The guy practically mocked from the Western Allies, and I think his arguments are not that fair. I found the claims that the Nazis would surpass the Manhattan Project like magic, and produce advanced rockets in a very short time and force an Allied capitulation very suspect. Not to mention the fact the same Nazi nuclear weapons and advanced rockets could also have been used against the Soviets, and probably with much more devastating results since the Russians would not have an effective answer.

Another thing that should have vital consideration in this subject is the year in which the Soviets would be defeated. Frankly, I cannot view Hitler defeating the Soviets with his historical means, specially after December of '41, but let's fix a date to mid 1942. 

Members interested in this subject like Parfisal, can you help the fellow here providing your opinions about the claims the individual did?


----------



## razor1uk (Apr 1, 2012)

Mmm, interesting, reminds me of the 'Hearts Of Iron' (within paradox plaza's forums,) communitiies A-historical societies, and their historical based options of musings towards alternet events.


----------



## stona (Apr 1, 2012)

Jenisch said:


> without EF Hitler would make the A-bomb...........first.)



Jenisch I appreciate that you are quoting someone else but anyone who can write that has a very tenuous grasp of the period's history. I'm not sure how seriously I can take his other opinions.

Steve


----------



## Jenisch (Apr 1, 2012)

stona said:


> Jenisch I appreciate that you are quoting someone else but anyone who can write that has a very tenuous grasp of the period's history. I'm not sure how seriously I can take his other opinions.
> 
> Steve


 
If I telll you that this person has many awards in a famous site for writing about WWII and a PhD in humanities...


----------



## stona (Apr 1, 2012)

Jenisch said:


> If I telll you that this person has many awards in a famous site for writing about WWII and a PhD in humanities...

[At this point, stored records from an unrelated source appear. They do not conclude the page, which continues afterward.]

Definition spill_push (s : ChunkSpill) (content : bytes) : fio ChunkSpill :=
  let address := compute_address content in
  if bool_decide (address ∈ seen s) then mret s
  else
    _ ← fs (fs_write (spill_path s address) content);
    mret (mkSpill (dir s) (spilled s ++ [address]) ({[address]} ∪ seen s) (wadd (total_bytes s) (lenZ content))).

Definition avg_chunk_size (s : ChunkSpill) : Z :=
  if bool_decide (spilled s = []) then 0 else total_bytes s / lenZ (spilled s).

Definition read_chunk (s : ChunkSpill) (address : XorName) : fio bytes :=
  fs_as (DataError.Io "reading spilled chunk {}: {e}") (fs_read (spill_path s address)).

Definition waves (s : ChunkSpill) : list (list XorName) :=
  chunks_of (length (spilled s)) UPLOAD_WAVE_SIZE (spilled s).

Definition read_wave (s : ChunkSpill) (wave_addrs : list XorName) : fio (list (bytes * XorName)) :=
  st_map (fun addr => content ← read_chunk s addr; mret (content, addr)) wave_addrs.

End Spill.

(** [available] is what [available_space] answers for the temporary directory. *)
Definition check_disk_space_for_spill (available : result string Z) (file_size : Z) : result DataError.t unit :=
  available ← map_err (fun _ => DataError.Io "failed to query disk space on {}: {e}") available;
  let headroom := file_size / DISK_SPACE_HEADROOM_PERCENT in
  let required := Z.min (file_size + headroom) u64_max in
  if available <? required then
    Err (DataError.InsufficientDiskSpace "need ~{req_mb} MB in temp dir ({}) but only {avail_mb} MB available")
  else Ok tt.

Record FileUploadResult := mkFileUpload {
  fu_data_map : DataMap;
  fu_chunks_stored : nat;
  fu_payment_mode_used : PaymentMode.t
}.
(* ===== verification/Upload.v ===== *)
(** * An upload, from the client to the nodes' stores

    The native client of [NetClient] and [NetPayment] against nodes running the
    handler of [Handler]: a chunk the client has paid for is stored by a majority
    of its close group.  The contract and the network are the hypotheses. *)

From Stdlib Require Import ZArith Lia Strings.Byte.
From stdpp Require Import base list strings gmap.
From S2P Require Import Prelude Interfaces Cipher Reference Protocol Evm Metrics Storage PayCache.
From S2P Require Import Quote PayProof SingleNode Verifier Handler NetFetch NetClient NetPayment.

Local Open Scope Z_scope.

(** One peer of the close group: the node behind it, what happens at it while it
    serves the quote request and the put request, and the quote it makes. *)
Section Upload.
Context `{Blake3, Evm, Dsa, PeerIds}.
Context `{!Lru XorName unit, !Lru bytes OnChainPaymentInfo}.
Context `{!Codec rmp_serde PaymentProof, !Codec rmp_serde MerklePaymentProof}.
Context `{!Codec rmp_serde PersistedMetrics, !Codec rmp_serde PaymentQuote}.
Context `{!Codec rmp_serde MerklePaymentCandidateNode, !Codec postcard ChunkMessage}.
Context `{!LruLaws XorName unit, !LruLaws bytes OnChainPaymentInfo}.
Context `{!CodecLaws rmp_serde PaymentProof, !CodecLaws rmp_serde PaymentQuote}.
Context `{!CodecLaws postcard ChunkMessage, !DsaLaws, !EvmLaws}.

Record host := mkHost {
  h_peer : peer;
  h_node : AntProtocol;
  h_quote_env : env;
  h_put_env : env;
  h_quote : PaymentQuote;
  h_quote_bytes : bytes
}.

(** What the node behind a peer does with a message, put or other. *)
Definition host_serve (h : host) (m : bytes) : result NodeError (option bytes) * AntProtocol :=
  match decode_message m with
  | Ok (mkMessage _ (PutRequest _)) => try_handle_request (h_put_env h) (h_node h) m
  | _ => try_handle_request (h_quote_env h) (h_node h) m
  end.

(** The network brings a message to the peer and its reply back in time. *)
Definition connected (net : network) (h : host) : Prop := forall m reply,
  (host_serve h m).1 = Ok (Some reply) ->
  exchange net (h_peer h) m = (Ok tt, [MessageEvent CHUNK_PROTOCOL_ID (peer_id (h_peer h)) reply]).

(** A node set up as the program sets it up, whose peer id is that of its key,
    that does not hold the chunk yet and makes the quote [h_quote] for it. *)
Record quotes_chunk (content : bytes) (h : host) : Prop := {
  qc_signer : exists g pk sk, dsa_keypair pk sk /\
    wire_ml_dsa_signer g (pk, sk) = Ok (quote_generator (h_node h)) /\
    peer_id_from_public_key_bytes pk = Ok (peer_id (h_peer h));
  qc_rewards : g_rewards_address (quote_generator (h_node h)) =
    local_rewards_address (v_config (payment_verifier (h_node h)));
  qc_quote : create_quote (quote_generator (h_node h)) (now (e_world (h_quote_env h)))
    (instant (h_quote_env h)) (compute_address content) (lenZ content) CHUNK_DATA_TYPE = Ok (h_quote h);
  qc_bytes : ser rmp_serde (h_quote h) = Some (h_quote_bytes h);
  qc_addressed : content_addressed (db (storage (h_node h)));
  qc_new : db (storage (h_node h)) !! compute_address content = None
}.

(** A quote made by a wired generator satisfies what the verifier asks of it. *)
Lemma quotes_chunk_valid content h :
  quotes_chunk content h ->
  q_content (h_quote h) = compute_address content /\
  peer_id_from_public_key_bytes (q_pub_key (h_quote h)) = Ok (peer_id (h_peer h)) /\
  verify_quote_signature (h_quote h) = true /\
  rewards_address (h_quote h) = local_rewards_address (v_config (payment_verifier (h_node h))) /\
  timestamp (h_quote h) = now (e_world (h_quote_env h)).
Proof.
  intros [(g & pk & sk & Hkeys & Hw & Hid) Hr Hq _ _ _].
  destruct (wired_sign _ _ _ _ Hkeys Hw) as (Hpk & _ & _ & sign & Hsign & Hver).
  unfold create_quote in Hq. rewrite Hsign in Hq. cbn in Hq.
  destruct (lenZ (sign _) =? 0) eqn:Ez in Hq; [discriminate|]. b2p.
  destruct (Hver _ Ez) as [Hv1 Hv2]. injection Hq as <-.
  destruct (dsa_keypair_spec _ _ Hkeys) as [_ Hvalid].
  unfold verify_quote_signature. cbn. rewrite Hpk, Hvalid, Hv1, bytes_for_sig_spec. cbn.
  rewrite Hv2. auto.
Qed.

(** ** One exchange *)

(** A message of a length the wire takes. *)
Definition fits (m : ChunkMessage) : Prop :=
  exists b, encode_message m = Ok b /\ lenZ b <= MAX_WIRE_MESSAGE_SIZE.

Lemma fits_decode m : fits m -> exists b, encode_message m = Ok b /\ decode_message b = Ok m.
Proof. intros (b & He & Hl). exists b. eauto using decode_encode_message. Qed.
Lemma move_gadget_outside_validation_witness :
  (validate_chains ex_solutions [ex_chain; ex_chain; ex_chain] = Ok tt ∧
   assemble ex_solutions [ex_chain; ex_chain; ex_chain]
       [ex_pop_gadget; ex_unknown_mov_gadget; ex_mov_gadget]
     = Raise (KeyError 4160)) ∧
  (next_mov_gadget [ex_pop_gadget; ex_syscall_gadget] = Raise StopIteration ∧
   assemble ex_solutions [ex_chain; ex_chain; ex_chain] [ex_pop_gadget; ex_syscall_gadget]
     = Raise StopIteration).
Proof.
  assert (postprocess_chains ex_solutions [ex_chain; ex_chain; ex_chain]
          = Ok (replicate 3 (take 16 (ex_payload 32) ++ [x11; x22] ++ drop 16 (ex_payload 32))))
    as Hst by (vm_compute; reflexivity).
  split.
  - destruct (move_gadget_outside_validation ex_solutions ex_chain ex_chain ex_chain
                [ex_pop_gadget; ex_unknown_mov_gadget; ex_mov_gadget] _ Hst)
      as (Hv & Hkey & _).
    split; [exact Hv|].
    apply (Hkey ex_unknown_mov_gadget); [reflexivity|vm_compute; split; [discriminate|reflexivity]|
                                         vm_compute; reflexivity].
  - destruct (move_gadget_outside_validation ex_solutions ex_chain ex_chain ex_chain
                [ex_pop_gadget; ex_syscall_gadget] _ Hst)
      as (_ & _ & Hstop).
    apply Hstop. intros g m Hg Hm.
    apply elem_of_cons in Hg as [->|Hg]; [by apply elem_of_nil in Hm|].
    apply elem_of_cons in Hg as [->|Hg]; [by apply elem_of_nil in Hm|].
    by apply elem_of_nil in Hg.
Defined.

(** * Further properties *)

(** ** postprocess_chain: what every returned chain satisfies *)

Lemma slice_to_from {A} (s : list A) k : slice_to s k ++ slice_from s k = s.
Proof. unfold slice_to, slice_from. destruct (decide (0 ≤ k)); apply take_drop. Qed.
Definition get_request (self : Client.t) (url : string) : request :=
  {| meth := GET; url := Client._baseURL self ++ url;
     headers := Client.bearer self; json := None |}.

Definition post_request (self : Client.t) (url : string) (task : value) : request :=
  {| meth := POST; url := Client._baseURL self ++ url;
     headers := Client.bearer self; json := Some task |}.

Definition status_path (task_id : value) : string := "/task/" ++ str task_id.

Definition status_request (self : Client.t) (task_id : value) : request :=
  get_request self (status_path task_id).

Definition results_request (self : Client.t) (task_id : value) : request :=
  get_request self (status_path task_id ++ "?include=results").

(** What one poll makes of the server's reply: the completion flag as the
    [if] reads it, or the exception that ends the call. *)
Definition verdict (r : reply) : result bool :=
  Py.bind (decoded r) (fun v =>
  Py.bind (subscript v "complete") (fun flag => inr (truthy flag))).

(** The actions of one turn of the loop that found the task not complete,
    and of [k] such turns. *)
Definition round (self : Client.t) (task_id : value) : list action :=
  [Sent (status_request self task_id); Printed "."; Flushed; Slept 5].

Fixpoint rounds (self : Client.t) (task_id : value) (k : nat) : list action :=
  match k with
  | O => []
  | S k' => (round self task_id ++ rounds self task_id k')%list
  end.

(** The requests of a log that went to the URL [u]. *)
Definition sent_to (u : string) (a : action) : bool :=
  match a with
  | Sent rq => String.eqb (url rq) u
  | _ => false
  end.

Definition count_sent_to (u : string) (l : list action) : nat :=
  List.length (filter (sent_to u) l).

(** What [authenticate] returns, given the token endpoint's reply. *)
Definition authenticated (self : Client.t) (resp : reply) : Client.t * result unit :=
  match decoded resp with
  | inl e => (self, inl e)
  | inr r =>
      match subscript r "access_token" with
      | inl e => (self, inl e)
      | inr a =>
          match subscript r "refresh_token" with
          | inl e => (Client.set_access_token self a, inl e)
          | inr b =>
              (Client.set_refresh_token (Client.set_access_token self a) b, inr tt)
          end
      end
  end.

(** A request made with the client's current [headers] dict. *)
Definition authorized (self : Client.t) (a : action) : Prop :=
  match a with
  | Sent rq => headers rq = Client.bearer self
  | _ => True
  end.




(** A reply with another value under ['refresh_token'], when it has that
    key; and a server that differs from [srv] in that value only, in its
    reply to the first request of a run. *)
Fixpoint set_item (key : string) (v : value) (d : list (string * value))
  : list (string * value) :=
  match d with
  | [] => []
  | (k, x) :: d' =>
      if String.eqb k key then (k, v) :: d' else (k, x) :: set_item key v d'
  end.

Definition with_refresh_token (b : value) (resp : reply) : reply :=
  match resp with
  | Body (VDict d) => Body (VDict (set_item "refresh_token" b d))
  | _ => resp
  end.

Definition refreshed (b : value) (srv : server) : server :=
  fun log rq =>
    match log with
    | [] => with_refresh_token b (srv log rq)
    | _ :: _ => srv log rq
    end.


(** What a log wrote to the console, and how many seconds it slept. *)
Fixpoint stdout (l : list action) : string :=
  match l with
  | [] => ""
  | Printed text :: l' => text ++ stdout l'
  | _ :: l' => stdout l'
  end.

Fixpoint slept (l : list action) : Z :=
  match l with
  | [] => 0%Z
  | Slept seconds :: l' => (seconds + slept l')%Z
  | _ :: l' => slept l'
  end.

Fixpoint dots (k : nat) : string :=
  match k with
  | O => ""
  | S k' => "." ++ dots k'
  end.

(** An action that is no request, or one of the two requests of
    [wait_for_results]. *)
Definition polls_only (self : Client.t) (task_id : value) (a : action) : Prop :=
  match a with
  | Sent rq => rq = status_request self task_id \/ rq = results_request self task_id
  | _ => True
  end.

(** What one entry of the results gives: [json.loads(r['result'])]. *)
Definition entry_value (r : value) : result value :=
  Py.bind (subscript r "result") loads.


Section Monitor.
Variables (srv : server) (stores : reply -> option value).




End Monitor.

End Vocabulary.

(** ** How [exec] runs the constructs of the embedding *)

Section Exec.
Context {R : Type}.
Implicit Types (srv : server) (log : list action) (fuel : nat).

Lemma exec_eq fuel srv log (t : itree scriptE R) :
  exec fuel srv log t =
  match observe t with
  | RetF r => (Some r, log, fuel)
  | TauF t' =>
      match fuel with
      | O => (None, log, O)
      | S n => exec n srv log t'
      end
  | VisF e k =>
      match fuel with
      | O => (None, log, O)
      | S n =>
          match e in scriptE X return (X -> itree scriptE R) -> _ with
          | Send rq => fun k => exec n srv (log ++ [Sent rq])%list (k (srv log rq))
          | Print s => fun k => exec n srv (log ++ [Printed s])%list (k tt)
          | Flush => fun k => exec n srv (log ++ [Flushed])%list (k tt)
          | Sleep z => fun k => exec n srv (log ++ [Slept z])%list (k tt)
          end k
      end
  end.
Proof. destruct fuel; reflexivity. Qed.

Maybe,but he has no understanding of the nuclear project in nazi Germany! It didn't have the people or investment to produce a weapon in any timescale relevant to WWII. Such a fundamental misunderstanding doesn't inspire confidence in their other opinions. A quick look at the figures for the Manhattan Project will show that Germany was incapable of developing a weapon during the war,let alone beating the Western allies to the punch. It's basic history and not at all difficult. I'm fortunate as an ex-chemist to have a basic grasp of the scientific principles too,though this isn't neccessary.
Anyway that's enough of a diversion 
Cheers
Steve
Cheers
Steve


----------



## Jenisch (Apr 1, 2012)

stona said:


> Maybe,but he has no understanding of the nuclear project in nazi Germany! It didn't have the people or investment to produce a weapon in any timescale relevant to WWII. Such a fundamental misunderstanding doesn't inspire confidence in their other opinions. A quick look at the figures for the Manhattan Project will show that Germany was incapable of developing a weapon during the war,let alone beating the Western allies to the punch. It's basic history and not at all difficult. I'm fortunate as an ex-chemist to have a basic grasp of the scientific principles too,though this isn't neccessary.
> Anyway that's enough of a diversion
> Cheers
> Steve
> ...



Thank you for your contributions Stona. I really enjoy chemistry. =D

About the subject of the topic, Parfisal posted in a discussion about alternative history here: "For every German action, there would be an Allied response". If the Germans didn't attacked the USSR, or the USSR was defeated, there would be certainly an Allied response, and the Soviets would also had their answers if Britain was defeated in 1940 for example. Of course, much would depend on the circunstances. For example, the Soviets defeated in '42 or '43 is very different from 1941.

I'm curious about the capability of the Germans to deploy accurate missiles to force an Allied surrender in this scenario.


----------



## stona (Apr 1, 2012)

Jenisch said:


> I'm curious about the capability of the Germans to deploy accurate missiles to force an Allied surrender in this scenario.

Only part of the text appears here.